### WHAT YOU ARE ASKED TO DO
Return, exactly and in full, the lines of the records below starting at the one with "(pool, acc.2 &&" and ending at the one with "(seq 0 block_count) = block_count.", and no other lines.

━━━━━━━━━━━━━━━━

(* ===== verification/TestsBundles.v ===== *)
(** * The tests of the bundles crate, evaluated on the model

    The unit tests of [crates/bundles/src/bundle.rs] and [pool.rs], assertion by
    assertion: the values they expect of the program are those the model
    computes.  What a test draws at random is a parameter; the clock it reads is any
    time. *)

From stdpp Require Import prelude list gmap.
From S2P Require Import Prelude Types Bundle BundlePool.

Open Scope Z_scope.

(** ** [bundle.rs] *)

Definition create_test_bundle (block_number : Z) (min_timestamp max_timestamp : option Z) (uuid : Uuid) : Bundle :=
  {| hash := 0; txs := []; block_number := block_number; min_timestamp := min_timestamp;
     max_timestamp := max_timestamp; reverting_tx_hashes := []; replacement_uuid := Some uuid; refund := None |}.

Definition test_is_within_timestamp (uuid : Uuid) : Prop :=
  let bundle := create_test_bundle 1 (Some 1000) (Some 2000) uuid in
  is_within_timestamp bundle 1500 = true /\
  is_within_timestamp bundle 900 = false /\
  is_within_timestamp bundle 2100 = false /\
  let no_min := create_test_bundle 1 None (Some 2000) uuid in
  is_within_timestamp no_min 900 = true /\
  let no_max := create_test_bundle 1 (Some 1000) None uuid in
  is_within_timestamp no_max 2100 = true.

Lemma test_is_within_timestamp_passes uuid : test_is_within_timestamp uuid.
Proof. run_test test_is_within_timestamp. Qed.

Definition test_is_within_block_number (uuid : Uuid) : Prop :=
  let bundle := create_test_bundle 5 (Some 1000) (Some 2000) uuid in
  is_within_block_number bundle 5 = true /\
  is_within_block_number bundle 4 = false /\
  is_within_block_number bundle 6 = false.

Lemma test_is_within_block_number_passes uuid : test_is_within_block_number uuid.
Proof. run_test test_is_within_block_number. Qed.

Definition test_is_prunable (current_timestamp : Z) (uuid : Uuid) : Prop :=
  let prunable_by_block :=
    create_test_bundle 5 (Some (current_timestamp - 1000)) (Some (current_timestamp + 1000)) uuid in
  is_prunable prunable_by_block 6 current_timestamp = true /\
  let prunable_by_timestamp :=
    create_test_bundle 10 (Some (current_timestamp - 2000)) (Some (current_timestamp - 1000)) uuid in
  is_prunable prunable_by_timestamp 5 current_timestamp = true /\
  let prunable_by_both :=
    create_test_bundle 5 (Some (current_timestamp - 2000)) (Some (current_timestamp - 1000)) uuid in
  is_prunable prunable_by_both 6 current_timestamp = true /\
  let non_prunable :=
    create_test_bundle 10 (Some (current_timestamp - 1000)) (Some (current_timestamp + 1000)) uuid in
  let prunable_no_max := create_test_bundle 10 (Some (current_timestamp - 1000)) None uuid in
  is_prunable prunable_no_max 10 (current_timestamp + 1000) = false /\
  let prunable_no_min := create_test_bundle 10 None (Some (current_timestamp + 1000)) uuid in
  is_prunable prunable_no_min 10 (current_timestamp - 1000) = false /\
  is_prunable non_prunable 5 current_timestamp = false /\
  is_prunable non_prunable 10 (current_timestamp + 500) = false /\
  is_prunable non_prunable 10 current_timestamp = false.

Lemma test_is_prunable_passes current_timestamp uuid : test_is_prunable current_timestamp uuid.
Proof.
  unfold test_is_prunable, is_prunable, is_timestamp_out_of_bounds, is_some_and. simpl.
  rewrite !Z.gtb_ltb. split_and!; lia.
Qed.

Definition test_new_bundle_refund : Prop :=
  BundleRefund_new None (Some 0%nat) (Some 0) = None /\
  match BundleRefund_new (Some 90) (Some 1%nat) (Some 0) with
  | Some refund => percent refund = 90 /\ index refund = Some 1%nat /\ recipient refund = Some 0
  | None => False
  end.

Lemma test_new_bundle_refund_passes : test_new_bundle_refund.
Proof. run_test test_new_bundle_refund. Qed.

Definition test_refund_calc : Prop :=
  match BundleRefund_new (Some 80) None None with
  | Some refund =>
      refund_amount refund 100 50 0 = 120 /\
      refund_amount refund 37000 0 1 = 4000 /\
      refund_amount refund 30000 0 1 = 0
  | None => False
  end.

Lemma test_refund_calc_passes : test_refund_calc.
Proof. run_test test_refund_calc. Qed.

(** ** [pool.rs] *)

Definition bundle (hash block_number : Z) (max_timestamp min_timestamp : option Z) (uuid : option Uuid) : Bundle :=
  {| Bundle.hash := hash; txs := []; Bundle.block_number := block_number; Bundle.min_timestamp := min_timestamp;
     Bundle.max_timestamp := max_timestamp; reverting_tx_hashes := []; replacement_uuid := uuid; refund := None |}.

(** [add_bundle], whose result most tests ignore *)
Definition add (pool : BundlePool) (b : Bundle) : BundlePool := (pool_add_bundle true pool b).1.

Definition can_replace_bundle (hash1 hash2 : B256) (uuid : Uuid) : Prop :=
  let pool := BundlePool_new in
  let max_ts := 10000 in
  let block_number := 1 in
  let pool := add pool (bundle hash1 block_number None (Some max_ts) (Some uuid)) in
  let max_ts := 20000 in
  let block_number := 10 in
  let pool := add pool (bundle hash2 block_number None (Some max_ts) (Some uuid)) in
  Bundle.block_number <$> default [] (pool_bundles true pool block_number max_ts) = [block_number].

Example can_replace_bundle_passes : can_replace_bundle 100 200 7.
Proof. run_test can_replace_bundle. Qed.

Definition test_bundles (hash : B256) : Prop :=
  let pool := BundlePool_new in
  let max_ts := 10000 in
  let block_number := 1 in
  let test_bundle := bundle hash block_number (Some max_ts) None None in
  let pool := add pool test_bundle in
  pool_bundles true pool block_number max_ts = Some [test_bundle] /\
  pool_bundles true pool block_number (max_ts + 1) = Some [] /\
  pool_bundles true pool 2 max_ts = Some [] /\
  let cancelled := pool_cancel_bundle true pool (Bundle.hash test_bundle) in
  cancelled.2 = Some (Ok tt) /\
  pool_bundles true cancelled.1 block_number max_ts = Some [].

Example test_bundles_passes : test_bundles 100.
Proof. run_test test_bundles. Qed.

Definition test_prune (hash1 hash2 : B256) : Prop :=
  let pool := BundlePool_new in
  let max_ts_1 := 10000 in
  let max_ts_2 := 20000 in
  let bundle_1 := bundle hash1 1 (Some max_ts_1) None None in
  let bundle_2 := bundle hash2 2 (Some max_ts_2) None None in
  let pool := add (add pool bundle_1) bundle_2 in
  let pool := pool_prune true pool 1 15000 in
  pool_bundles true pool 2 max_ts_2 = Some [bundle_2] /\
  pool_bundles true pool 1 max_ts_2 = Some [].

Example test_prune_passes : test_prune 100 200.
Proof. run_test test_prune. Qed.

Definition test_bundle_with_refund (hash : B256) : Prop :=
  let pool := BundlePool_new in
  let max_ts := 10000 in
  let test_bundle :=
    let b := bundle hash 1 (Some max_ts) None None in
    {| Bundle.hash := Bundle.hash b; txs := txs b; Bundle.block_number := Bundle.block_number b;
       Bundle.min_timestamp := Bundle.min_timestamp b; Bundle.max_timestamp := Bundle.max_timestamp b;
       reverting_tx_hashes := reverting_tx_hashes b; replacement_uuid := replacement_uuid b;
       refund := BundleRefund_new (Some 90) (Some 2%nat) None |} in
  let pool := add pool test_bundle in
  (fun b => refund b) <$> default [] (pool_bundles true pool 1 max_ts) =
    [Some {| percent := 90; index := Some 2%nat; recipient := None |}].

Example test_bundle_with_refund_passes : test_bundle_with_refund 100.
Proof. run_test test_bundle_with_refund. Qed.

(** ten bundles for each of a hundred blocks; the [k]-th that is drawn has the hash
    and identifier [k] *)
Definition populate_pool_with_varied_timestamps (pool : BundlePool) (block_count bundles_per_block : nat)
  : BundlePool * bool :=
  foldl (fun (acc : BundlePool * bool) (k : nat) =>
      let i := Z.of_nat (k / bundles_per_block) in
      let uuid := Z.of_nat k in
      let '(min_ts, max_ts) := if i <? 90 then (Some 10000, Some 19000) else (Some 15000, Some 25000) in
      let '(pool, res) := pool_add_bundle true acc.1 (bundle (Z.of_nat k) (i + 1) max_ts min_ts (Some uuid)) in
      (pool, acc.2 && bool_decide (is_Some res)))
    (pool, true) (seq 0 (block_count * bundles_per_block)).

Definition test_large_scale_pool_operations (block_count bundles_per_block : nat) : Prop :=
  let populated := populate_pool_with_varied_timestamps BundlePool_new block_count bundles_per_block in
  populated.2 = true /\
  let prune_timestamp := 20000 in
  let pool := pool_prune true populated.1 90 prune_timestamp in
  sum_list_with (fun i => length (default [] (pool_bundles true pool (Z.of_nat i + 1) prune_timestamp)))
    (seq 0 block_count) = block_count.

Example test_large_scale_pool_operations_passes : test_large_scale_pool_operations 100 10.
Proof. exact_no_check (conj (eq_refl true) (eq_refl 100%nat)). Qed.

━━━━━━━━━━━━━━━━

### RESULT OF THIS TASK
      (pool, acc.2 && bool_decide (is_Some res)))
    (pool, true) (seq 0 (block_count * bundles_per_block)).

Definition test_large_scale_pool_operations (block_count bundles_per_block : nat) : Prop :=
  let populated := populate_pool_with_varied_timestamps BundlePool_new block_count bundles_per_block in
  populated.2 = true /\
  let prune_timestamp := 20000 in
  let pool := pool_prune true populated.1 90 prune_timestamp in
  sum_list_with (fun i => length (default [] (pool_bundles true pool (Z.of_nat i + 1) prune_timestamp)))
    (seq 0 block_count) = block_count.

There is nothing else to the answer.